Long-term volunteer serving in Thailand/Burma: Amy Davisson Galetzka
More than 85 percent of the population of Myanmar holds to conservative Buddhist tradition, while about 5 percent is Christian, primarily Roman Catholic. Christians struggle to be an authentic voice of the culture of Myanmar while remaining faithful to the gospel.
The general secretary of the Presbyterian Church of Myanmar, the Rev. Dr. Dengthuama, says, “The Christian church is called on to be a community of grace, living among all the realities of today’s world.” This is difficult in a society where the state has taken over mission schools and hospitals and the church is strongest among tribal peoples with little history of participating in politics.
Dengthuama says, “We really need a leader like Moses who dismantles the politics of oppression and can establish politics of justice and compassion.”

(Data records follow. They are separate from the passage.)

Definition set_enabled (b : bool) (c : NetworkProxyConfig) : NetworkProxyConfig :=
  mkConfig b (proxy_url c) (enable_socks5 c) (socks_url c) (enable_socks5_udp c) (allow_upstream_proxy c)
    (dangerously_allow_non_loopback_proxy c) (dangerously_allow_all_unix_sockets c) (mode c) (domains c)
    (unix_sockets c) (allow_local_binding_ c) (mitm c) (mitm_ca c) (credential_broker c)
    (credential_broker_enabled_mitm c) (credential_providers c) (credential_broker_openai_host c)
    (credential_broker_context c) (dangerously_allow_plaintext_credential_injection c) (mitm_hooks c).
Definition set_mode (m : NetworkMode) (c : NetworkProxyConfig) : NetworkProxyConfig :=
  mkConfig (enabled c) (proxy_url c) (enable_socks5 c) (socks_url c) (enable_socks5_udp c) (allow_upstream_proxy c)
    (dangerously_allow_non_loopback_proxy c) (dangerously_allow_all_unix_sockets c) m (domains c)
    (unix_sockets c) (allow_local_binding_ c) (mitm c) (mitm_ca c) (credential_broker c)
    (credential_broker_enabled_mitm c) (credential_providers c) (credential_broker_openai_host c)
    (credential_broker_context c) (dangerously_allow_plaintext_credential_injection c) (mitm_hooks c).
Definition set_domains (d : option NetworkDomainPermissions) (c : NetworkProxyConfig) : NetworkProxyConfig :=
  mkConfig (enabled c) (proxy_url c) (enable_socks5 c) (socks_url c) (enable_socks5_udp c) (allow_upstream_proxy c)
    (dangerously_allow_non_loopback_proxy c) (dangerously_allow_all_unix_sockets c) (mode c) d
    (unix_sockets c) (allow_local_binding_ c) (mitm c) (mitm_ca c) (credential_broker c)
    (credential_broker_enabled_mitm c) (credential_providers c) (credential_broker_openai_host c)
    (credential_broker_context c) (dangerously_allow_plaintext_credential_injection c) (mitm_hooks c).
Definition set_unix_sockets (u : option NetworkUnixSocketPermissions) (c : NetworkProxyConfig) : NetworkProxyConfig :=
  mkConfig (enabled c) (proxy_url c) (enable_socks5 c) (socks_url c) (enable_socks5_udp c) (allow_upstream_proxy c)
    (dangerously_allow_non_loopback_proxy c) (dangerously_allow_all_unix_sockets c) (mode c) (domains c)
    u (allow_local_binding_ c) (mitm c) (mitm_ca c) (credential_broker c)
    (credential_broker_enabled_mitm c) (credential_providers c) (credential_broker_openai_host c)
    (credential_broker_context c) (dangerously_allow_plaintext_credential_injection c) (mitm_hooks c).
Definition set_local_binding (b : option bool) (c : NetworkProxyConfig) : NetworkProxyConfig :=
  mkConfig (enabled c) (proxy_url c) (enable_socks5 c) (socks_url c) (enable_socks5_udp c) (allow_upstream_proxy c)
    (dangerously_allow_non_loopback_proxy c) (dangerously_allow_all_unix_sockets c) (mode c) (domains c)
    (unix_sockets c) b (mitm c) (mitm_ca c) (credential_broker c)
    (credential_broker_enabled_mitm c) (credential_providers c) (credential_broker_openai_host c)
    (credential_broker_context c) (dangerously_allow_plaintext_credential_injection c) (mitm_hooks c).
Definition set_broker (b m em : bool) (c : NetworkProxyConfig) : NetworkProxyConfig :=
  mkConfig (enabled c) (proxy_url c) (enable_socks5 c) (socks_url c) (enable_socks5_udp c) (allow_upstream_proxy c)
    (dangerously_allow_non_loopback_proxy c) (dangerously_allow_all_unix_sockets c) (mode c) (domains c)
    (unix_sockets c) (allow_local_binding_ c) m (mitm_ca c) b em (credential_providers c)
    (credential_broker_openai_host c) (credential_broker_context c)
    (dangerously_allow_plaintext_credential_injection c) (mitm_hooks c).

Dengthuama studied at the San Francisco Theological Seminary from 1992 to 1994, through the PC(USA)’s International Leadership Development program. He says, “My gratitude is to your leader development program. The first priority of the Presbyterian Church of Myanmar is leader development. We are building a new seminary and covet your prayers.”
Ecumenical News International reports that women account for more than half of the students enrolled in Myanmar’s theology classes. Of the 4,000 students enrolled in theological colleges run by Protestant churches in 2004, more than 50 percent are women. Observers say that interest in these 27 theological institutions has risen in response to government curbs on secular colleges after pro-democracy student protests in 1988.
The PC(USA) works in Myanmar through cooperation with its church partners.
Myanmar Partner Churches and Organizations
Presbyterian Church of Myanmar
Myanmar Council of Churches
Tahan Theological College
Learn more about Myanmar (Burma)
Visit the BBC country profile.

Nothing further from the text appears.